Segment Start: DATA EXTRACT
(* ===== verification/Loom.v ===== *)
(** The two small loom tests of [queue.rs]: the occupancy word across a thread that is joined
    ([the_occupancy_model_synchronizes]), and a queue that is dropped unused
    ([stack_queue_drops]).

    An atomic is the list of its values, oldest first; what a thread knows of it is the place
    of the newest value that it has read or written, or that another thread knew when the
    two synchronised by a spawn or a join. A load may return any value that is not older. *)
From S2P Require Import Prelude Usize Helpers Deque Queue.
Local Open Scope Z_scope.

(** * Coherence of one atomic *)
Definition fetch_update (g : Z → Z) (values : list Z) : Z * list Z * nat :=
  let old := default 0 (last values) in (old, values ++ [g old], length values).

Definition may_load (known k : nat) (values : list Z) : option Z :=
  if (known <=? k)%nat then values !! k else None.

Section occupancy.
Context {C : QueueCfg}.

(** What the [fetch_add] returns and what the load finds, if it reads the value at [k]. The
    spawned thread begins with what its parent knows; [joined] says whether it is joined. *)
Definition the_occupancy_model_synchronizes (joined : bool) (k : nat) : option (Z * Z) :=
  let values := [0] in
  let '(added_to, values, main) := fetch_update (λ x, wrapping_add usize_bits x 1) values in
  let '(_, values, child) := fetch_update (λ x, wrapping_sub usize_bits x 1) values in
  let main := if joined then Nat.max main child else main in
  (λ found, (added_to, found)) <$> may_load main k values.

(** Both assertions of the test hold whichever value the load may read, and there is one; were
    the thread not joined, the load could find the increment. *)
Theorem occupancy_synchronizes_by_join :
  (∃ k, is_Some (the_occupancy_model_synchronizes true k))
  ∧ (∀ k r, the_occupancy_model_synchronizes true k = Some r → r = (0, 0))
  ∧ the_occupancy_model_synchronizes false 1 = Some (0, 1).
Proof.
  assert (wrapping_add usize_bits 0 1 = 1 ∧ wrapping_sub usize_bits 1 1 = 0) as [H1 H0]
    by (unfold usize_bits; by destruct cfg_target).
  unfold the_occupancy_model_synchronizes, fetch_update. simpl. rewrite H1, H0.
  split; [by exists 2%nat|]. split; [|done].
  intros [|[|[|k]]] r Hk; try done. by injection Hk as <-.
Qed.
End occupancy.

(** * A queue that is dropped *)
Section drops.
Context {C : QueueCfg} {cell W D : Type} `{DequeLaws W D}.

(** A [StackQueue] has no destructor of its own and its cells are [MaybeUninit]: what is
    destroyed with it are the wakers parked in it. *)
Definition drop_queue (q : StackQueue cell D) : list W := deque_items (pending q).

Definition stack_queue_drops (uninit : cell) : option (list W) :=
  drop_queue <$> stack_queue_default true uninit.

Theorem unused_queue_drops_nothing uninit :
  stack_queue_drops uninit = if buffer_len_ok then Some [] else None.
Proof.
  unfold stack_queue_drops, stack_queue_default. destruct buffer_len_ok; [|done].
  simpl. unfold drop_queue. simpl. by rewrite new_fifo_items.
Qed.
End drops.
Segment End: DATA EXTRACT
Segment Start: DATA EXTRACT
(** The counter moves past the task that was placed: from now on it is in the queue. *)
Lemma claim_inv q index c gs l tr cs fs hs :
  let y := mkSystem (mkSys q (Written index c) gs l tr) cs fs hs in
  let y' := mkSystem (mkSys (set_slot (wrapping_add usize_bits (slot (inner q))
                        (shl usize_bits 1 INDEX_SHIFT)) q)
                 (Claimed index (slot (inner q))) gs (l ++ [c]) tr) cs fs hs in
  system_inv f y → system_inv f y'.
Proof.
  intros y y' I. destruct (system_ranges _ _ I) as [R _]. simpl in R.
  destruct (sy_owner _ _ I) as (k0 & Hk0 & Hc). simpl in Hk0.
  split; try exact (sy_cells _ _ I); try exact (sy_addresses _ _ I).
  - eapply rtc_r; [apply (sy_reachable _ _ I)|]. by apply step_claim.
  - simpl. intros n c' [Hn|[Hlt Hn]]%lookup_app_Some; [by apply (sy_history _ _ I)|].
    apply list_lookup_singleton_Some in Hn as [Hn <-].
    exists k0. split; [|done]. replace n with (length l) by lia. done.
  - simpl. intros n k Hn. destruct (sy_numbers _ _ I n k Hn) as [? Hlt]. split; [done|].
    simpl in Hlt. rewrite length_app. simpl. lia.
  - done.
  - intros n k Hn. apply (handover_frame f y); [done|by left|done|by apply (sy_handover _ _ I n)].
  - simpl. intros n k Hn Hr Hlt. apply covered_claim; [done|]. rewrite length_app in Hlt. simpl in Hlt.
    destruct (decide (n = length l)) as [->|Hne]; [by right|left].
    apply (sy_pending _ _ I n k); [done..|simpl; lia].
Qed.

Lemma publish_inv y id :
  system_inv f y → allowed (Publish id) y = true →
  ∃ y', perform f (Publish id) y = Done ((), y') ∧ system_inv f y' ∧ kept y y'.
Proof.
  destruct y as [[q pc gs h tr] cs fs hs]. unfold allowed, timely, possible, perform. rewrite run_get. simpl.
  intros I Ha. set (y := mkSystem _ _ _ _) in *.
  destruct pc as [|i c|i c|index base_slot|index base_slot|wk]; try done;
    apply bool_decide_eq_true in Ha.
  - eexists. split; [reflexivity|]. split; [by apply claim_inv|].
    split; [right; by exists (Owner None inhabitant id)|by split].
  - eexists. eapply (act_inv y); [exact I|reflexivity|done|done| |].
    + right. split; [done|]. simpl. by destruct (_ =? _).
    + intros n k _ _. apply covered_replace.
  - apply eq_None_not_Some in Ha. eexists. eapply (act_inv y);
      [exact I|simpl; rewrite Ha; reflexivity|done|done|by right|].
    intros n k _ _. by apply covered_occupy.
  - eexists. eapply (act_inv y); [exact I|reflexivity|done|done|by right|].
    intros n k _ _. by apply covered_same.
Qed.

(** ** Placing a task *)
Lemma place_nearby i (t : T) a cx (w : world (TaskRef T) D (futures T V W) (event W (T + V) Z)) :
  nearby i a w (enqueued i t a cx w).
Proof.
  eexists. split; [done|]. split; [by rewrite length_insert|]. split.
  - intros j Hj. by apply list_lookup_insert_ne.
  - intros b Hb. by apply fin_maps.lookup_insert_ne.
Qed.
Segment End: DATA EXTRACT
Only a number is wanted here: how many lines of the records above hold the word "option".

▶ _EXERCISE OUTPUT_:
3